Tame the FUD Factor!

Friday, March 29, 2019

Just say NO!

Another day, another few hundred million accounts compromised. Facebook is the most recent (as of this writing in late March). This problem has become so common place that it hardly qualifies as news. What is different about this one is that it wasn’t criminals who broke into Facebook and obtained the data, instead Facebook found that this information was left unprotected (unencrypted) and available to Facebook employees and ‘there is no evidence of date’, that the information was compromised. Which is a backhanded way of saying, “We don’t know what the heck happened, we just found these few hundred million accounts lying around and figured it probably wasn’t a good thing.” Do ya think? Oh, and it turns out, this info has apparently been ‘just lying around’ like this …. For YEARS! The only reason we know about it now is due to a whistle blower at Facebook.

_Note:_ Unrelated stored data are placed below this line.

(* ===== verification/TlsLaws.v ===== *)
(** * What the documentation of the TLS library promises

    The handles the process holds, the settings of a context and what each
    call does to them; then a library that keeps the promises. *)

From S2P Require Import Prelude Outcome Types Transport Endpoint Posix PosixLaws PosixSim.
From S2P Require Import Connector StreamTransport.

Inductive Trust : Type := NoTrust | SystemTrust | FileTrust (certFile : bytes).

(** The settings of a context, which a connection inherits. *)
Record TlsConfig := mk_config {
  verify_peer : bool;
  trusted : Trust;
  tls12 : bool;
  alpn : bytes;
  expected_host : option bytes;
}.
Definition default_config : TlsConfig := mk_config false NoTrust false [] None.

(** Contexts and connections that have not been freed, BIOs that no
    connection owns, connections whose handshake is complete. *)
Record TlsView := mk_tls {
  ctxs : gmap Z TlsConfig;
  ssls : gmap Z TlsConfig;
  bios : gset Z;
  shaken : gset Z;
}.
Definition on_ctxs (f : gmap Z TlsConfig -> gmap Z TlsConfig) (v : TlsView) : TlsView := mk_tls (f (ctxs v)) (ssls v) (bios v) (shaken v).
Definition on_ssls (f : gmap Z TlsConfig -> gmap Z TlsConfig) (v : TlsView) : TlsView := mk_tls (ctxs v) (f (ssls v)) (bios v) (shaken v).
Definition on_bios (f : gset Z -> gset Z) (v : TlsView) : TlsView := mk_tls (ctxs v) (ssls v) (f (bios v)) (shaken v).
Definition on_shaken (f : gset Z -> gset Z) (v : TlsView) : TlsView := mk_tls (ctxs v) (ssls v) (bios v) (f (shaken v)).

Class OpenSslLaws (K : Type) `{PosixLaws K} `{!OpenSSL K} : Type := {
  tls_view : K -> TlsView;
  (* the system knows nothing of the library *)
  tls_close fd k : tls_view (sys_close fd k) = tls_view k;
  tls_getfl fd k : tls_view (snd (sys_getfl fd k)) = tls_view k;
  tls_setfl fd fl k : tls_view (snd (sys_setfl fd fl k)) = tls_view k;
  tls_setsockopt fd o v k : tls_view (snd (sys_setsockopt fd o v k)) = tls_view k;
  tls_shutdown fd k : tls_view (snd (sys_shutdown fd k)) = tls_view k;
  (* contexts *)
  law_ctx_new k : let '(o, k') := SSL_CTX_new k in eventually (view k) (view k') /\
    match o with
    | Some c => ctxs (tls_view k) !! c = None /\ tls_view k' = on_ctxs (insert c default_config) (tls_view k)
    | None => tls_view k' = tls_view k
    end;
  law_verify_peer c k : let k' := SSL_CTX_set_verify_peer c k in eventually (view k) (view k') /\
    tls_view k' = on_ctxs (alter (fun g => mk_config true (trusted g) (tls12 g) (alpn g) (expected_host g)) c) (tls_view k);
  law_load_locations c file k : let '(r, k') := SSL_CTX_load_verify_locations c file k in eventually (view k) (view k') /\
    tls_view k' = if r =? 1
      then on_ctxs (alter (fun g => mk_config (verify_peer g) (FileTrust file) (tls12 g) (alpn g) (expected_host g)) c) (tls_view k)
      else tls_view k;
  law_default_paths c k : let '(r, k') := SSL_CTX_set_default_verify_paths c k in eventually (view k) (view k') /\
    tls_view k' = if r =? 1
      then on_ctxs (alter (fun g => mk_config (verify_peer g) SystemTrust (tls12 g) (alpn g) (expected_host g)) c) (tls_view k)
      else tls_view k;
  law_min_proto c k : let '(r, k') := SSL_CTX_set_min_proto_tls12 c k in eventually (view k) (view k') /\
    tls_view k' = if r =? 1
      then on_ctxs (alter (fun g => mk_config (verify_peer g) (trusted g) true (alpn g) (expected_host g)) c) (tls_view k)
      else tls_view k;
  law_alpn_protos c protos k : let '(r, k') := SSL_CTX_set_alpn_protos c protos k in eventually (view k) (view k') /\
    tls_view k' = if r =? 0
      then on_ctxs (alter (fun g => mk_config (verify_peer g) (trusted g) (tls12 g) protos (expected_host g)) c) (tls_view k)
      else tls_view k;
  law_ctx_free c k : eventually (view k) (view (SSL_CTX_free c k)) /\
    (is_Some (ctxs (tls_view k) !! c) -> tls_view (SSL_CTX_free c k) = on_ctxs (delete c) (tls_view k));
  (* connections *)
  law_ssl_new c k : let '(o, k') := SSL_new c k in eventually (view k) (view k') /\
    match o with
    | Some s => ssls (tls_view k) !! s = None /\ (s ∉ shaken (tls_view k)) /\
        tls_view k' = on_ssls (insert s (default default_config (ctxs (tls_view k) !! c))) (tls_view k)
    | None => tls_view k' = tls_view k
    end;
  law_bio_new k : let '(o, k') := BIO_new_socket k in eventually (view k) (view k') /\
    match o with
    | Some b => (b ∉ bios (tls_view k)) /\ tls_view k' = on_bios (union {[b]}) (tls_view k)
    | None => tls_view k' = tls_view k
    end;
  law_bio_set_fd b fd k : eventually (view k) (view (BIO_set_fd_nbio b fd k)) /\ tls_view (BIO_set_fd_nbio b fd k) = tls_view k;
  law_set_bio s b k : eventually (view k) (view (SSL_set_bio s b k)) /\
    tls_view (SSL_set_bio s b k) = on_bios (fun bs => bs ∖ {[b]}) (tls_view k);
  law_host_name s name k : let '(r, k') := SSL_set_tlsext_host_name s name k in
    eventually (view k) (view k') /\ tls_view k' = tls_view k;
  law_set1_host s name k : let '(r, k') := SSL_set1_host s name k in eventually (view k) (view k') /\
    tls_view k' = if r =? 1
      then on_ssls (alter (fun g => mk_config (verify_peer g) (trusted g) (tls12 g) (alpn g) (Some name)) s) (tls_view k)
      else tls_view k;
  law_connect_state s k : eventually (view k) (view (SSL_set_connect_state s k)) /\ tls_view (SSL_set_connect_state s k) = tls_view k;
  law_handshake s k : let '(r, k') := SSL_do_handshake s k in eventually (view k) (view k') /\
    tls_view k' = if r <=? 0 then tls_view k else on_shaken (union {[s]}) (tls_view k);
  law_ssl_write s data len k : let '(r, k') := SSL_write s data len k in
    eventually (view k) (view k') /\ tls_view k' = tls_view k /\ (0 < r -> r <= len);
  law_ssl_read s len k : let '((r, data), k') := SSL_read s len k in
    eventually (view k) (view k') /\ tls_view k' = tls_view k /\ (0 < r -> r <= len) /\ zlen data = Z.max 0 r;
  law_ssl_shutdown s k : eventually (view k) (view (SSL_shutdown s k)) /\ tls_view (SSL_shutdown s k) = tls_view k;
  law_ssl_free s k : eventually (view k) (view (SSL_free s k)) /\
    (is_Some (ssls (tls_view k) !! s) ->
     tls_view (SSL_free s k) = on_shaken (fun sh => sh ∖ {[s]}) (on_ssls (delete s) (tls_view k)));
}.

(** ** A TLS library to run transports on

    On the simulated system: handles are numbered, the peer completes the
    handshake with the verification result and the protocol given, and
    delivers nothing. *)

(** The handles, and the number of the next one. *)
Definition SimTls : Type := TlsView * Z.
Definition sim_tls_init : SimTls := (mk_tls ∅ ∅ ∅ ∅, 1).

Section tls.
Context (hosts : bytes -> list AddrInfo) (route : SockAddr -> option (Z * Z)) (verified : bool) (proto : bytes).
Abbreviation K := (Sim SimTls).
Implicit Type k : K.
#[local] Instance tls_posix : Posix K := sim_posix hosts route.
#[local] Instance tls_posix_laws : PosixLaws K := sim_laws hosts route.

Definition sim_tls k : TlsView := fst (sim_extra k).
Definition on_tls (f : TlsView -> TlsView) k : K := with_extra (f (sim_tls k), snd (sim_extra k)) k.

(** A number nobody has. *)
Definition fresh_handle k : Z :=
  let taken := dom (ctxs (sim_tls k)) ∪ dom (ssls (sim_tls k)) ∪ bios (sim_tls k) ∪ shaken (sim_tls k) in
  fresh (elements taken).

Lemma fresh_handle_new k :
  ctxs (sim_tls k) !! fresh_handle k = None /\ ssls (sim_tls k) !! fresh_handle k = None /\
  (fresh_handle k ∉ bios (sim_tls k)) /\ (fresh_handle k ∉ shaken (sim_tls k)).
Proof.
  pose proof (infinite_is_fresh (elements (dom (ctxs (sim_tls k)) ∪ dom (ssls (sim_tls k)) ∪ bios (sim_tls k) ∪ shaken (sim_tls k)))) as Hf.
  fold (fresh_handle k) in Hf. rewrite elem_of_elements, !elem_of_union in Hf.
  rewrite <- !not_elem_of_dom. tauto.
Qed.

Definition configure (f : TlsConfig -> TlsConfig) (c : Z) k : K := on_tls (on_ctxs (alter f c)) k.

#[local] Instance sim_openssl : OpenSSL K := {
  ssl_errors := {| SSL_ERROR_WANT_READ := 2; SSL_ERROR_WANT_WRITE := 3; SSL_ERROR_ZERO_RETURN := 6 |};
  SSL_CTX_new k := (Some (fresh_handle k), on_tls (on_ctxs (insert (fresh_handle k) default_config)) k);
  SSL_CTX_set_verify_peer := configure (fun g => mk_config true (trusted g) (tls12 g) (alpn g) (expected_host g));
  SSL_CTX_load_verify_locations c file k :=
    (1, configure (fun g => mk_config (verify_peer g) (FileTrust file) (tls12 g) (alpn g) (expected_host g)) c k);
  SSL_CTX_set_default_verify_paths c k :=
    (1, configure (fun g => mk_config (verify_peer g) SystemTrust (tls12 g) (alpn g) (expected_host g)) c k);
  SSL_CTX_set_min_proto_tls12 c k :=
    (1, configure (fun g => mk_config (verify_peer g) (trusted g) true (alpn g) (expected_host g)) c k);
  SSL_CTX_set_alpn_protos c protos k :=
    (0, configure (fun g => mk_config (verify_peer g) (trusted g) (tls12 g) protos (expected_host g)) c k);
  SSL_CTX_free c := on_tls (on_ctxs (delete c));
  SSL_new c k := (Some (fresh_handle k),
    on_tls (on_ssls (insert (fresh_handle k) (default default_config (ctxs (sim_tls k) !! c)))) k);
  SSL_free s := on_tls (fun v => on_shaken (fun sh => sh ∖ {[s]}) (on_ssls (delete s) v));
  BIO_new_socket k := (Some (fresh_handle k), on_tls (on_bios (union {[fresh_handle k]})) k);
  BIO_set_fd_nbio b fd k := k;
  SSL_set_bio s b := on_tls (on_bios (fun bs => bs ∖ {[b]}));
  SSL_set_tlsext_host_name s name k := (1, k);
  SSL_set1_host s name k :=
    (1, on_tls (on_ssls (alter (fun g => mk_config (verify_peer g) (trusted g) (tls12 g) (alpn g) (Some name)) s)) k);
  SSL_set_connect_state s k := k;
  SSL_do_handshake s k := (1, on_tls (on_shaken (union {[s]})) k);
  SSL_get_error s r k := 2;
  SSL_verify_result_ok s k := verified;
  SSL_alpn_selected s k := proto;
  SSL_write s data len k := (len, k);
  SSL_read s len k := ((-1, []), k);
  SSL_shutdown s k := k;
}.

#[local] Instance sim_openssl_laws : OpenSslLaws K.
Proof.
  refine {| tls_view := sim_tls |}; try done.
  all: try (intros; cbn; split; [apply eventually_refl|done]).
  - intros k. cbn. split; [apply eventually_refl|]. split; [apply (fresh_handle_new k)|done].
  - intros c k. cbn. split; [apply eventually_refl|]. destruct (fresh_handle_new k) as (_ & ? & _ & ?). done.
  - intros k. cbn. split; [apply eventually_refl|]. split; [apply (fresh_handle_new k)|done].
Defined.
End tls.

The questions that immediately come to mind for me are:

  1. How did something like this happen? Several hundred MILLION accounts just ‘lying around’. I doubt Mr. Zuckerberg leaves a few hundred million dollars lying around. A leprechaun, he is not.
  2. What else is there just lying around- at Facebook and on other systems? Who is protecting our information?

From a cybersecurity and IT professional viewpoint, this indicates an egregious lack of basic security protocols and – RESPECT for the privacy and confidentiality of your clients. While I would not be surprised to see Mr. Zuckerberg making another trip to Washington for yet another Congressional hearing, let’s be honest – that doesn’t do squat but give some politicians facetime and help them think they are doing something.  One would hope that after the last high profile pillorying, Facebook would have realized their internal systems might just need a bit of an overhaul. Hopefully, the FTC will fine them a few billion after the Cambridge Analytica mess, but even that won’t be enough to move the needle.

What can we do? The only thing that the average individual can do - anyone that has a Facebook account should give serious consideration to deleting their account and just say NO to Facebook. They can only sell, exploit and LOSE what we give them.

Fool me once…

Thursday, March 21, 2019

Who is watching whom?

With the advent of the ‘Internet of Things’ IoT (internet connected devices), the average consumer is likely to have multiple devices in their home, office or on their person that is capable of surreptitious surveillance and not be aware of it. One of the more high profile examples of this was the recent Apple FaceTime bug that would allow anyone to activate the microphone and camera in your iPhone or iPad without your permission. While Apple released a patch for this bug within a few days of it being made public, how long this bug existed and may have been exploited, is unknown. If you have an Apple device, please make sure you have installed this update and if you do not use FaceTime, disable it.

Unfortunately, the FaceTime bug is just one of the many exploits that we know about. Any internet connected OR wireless device (think baby monitor) in your office, home, car, coffee shop or on your person is vulnerable to be exploited. To make this problem worse, some of these devices come pre-configured for ease of installation with default settings that either cannot be changed or the user does not bother to change. This allows anyone with a very basic knowledge to gain access to and control those devices. Additionally, some of the older devices (3+ years) have very basic (if any) security and do not have the option to be upgraded (built in obsolescence).

So, what does the average consumer do? If you do a web search for ‘how to protect yourself from the internet of things’ you will find a LOT of articles. Unfortunately, most of them use terminology and give recommendations that can be daunting for many.  One of the better articles that gives some common sense advice is this one from Lifehack. While some of these may require enlisting the help of a family friend or local geek, at a minimum we suggest you make an inventory of your connected devices (tip #1), so that you at least know what is at risk and can potentially mitigate your exposure.
Did you know? If you have an Amazon Alexa or a Google Home device, then you have a built-in, always on, microphone (and possibly camera) listening/watching and recording everything within range, 24x7. George Orwell would be so proud! If you have an Alexa and want to really be freaked out, login to your Amazon account and you can review and listen to all of the recordings it has made – and fortunately, delete them. Perhaps Jeff Bezos should pay a bit more attention to his own personal internet security…?

I love technology and have many IoT devices (including Alexa -which I turn off when not in use and restrict to my office), but I always assume that any of these devices has the potential to ‘go rogue’. As such, I am cautious about not only what I use but where I install it, to help me manage the failure points.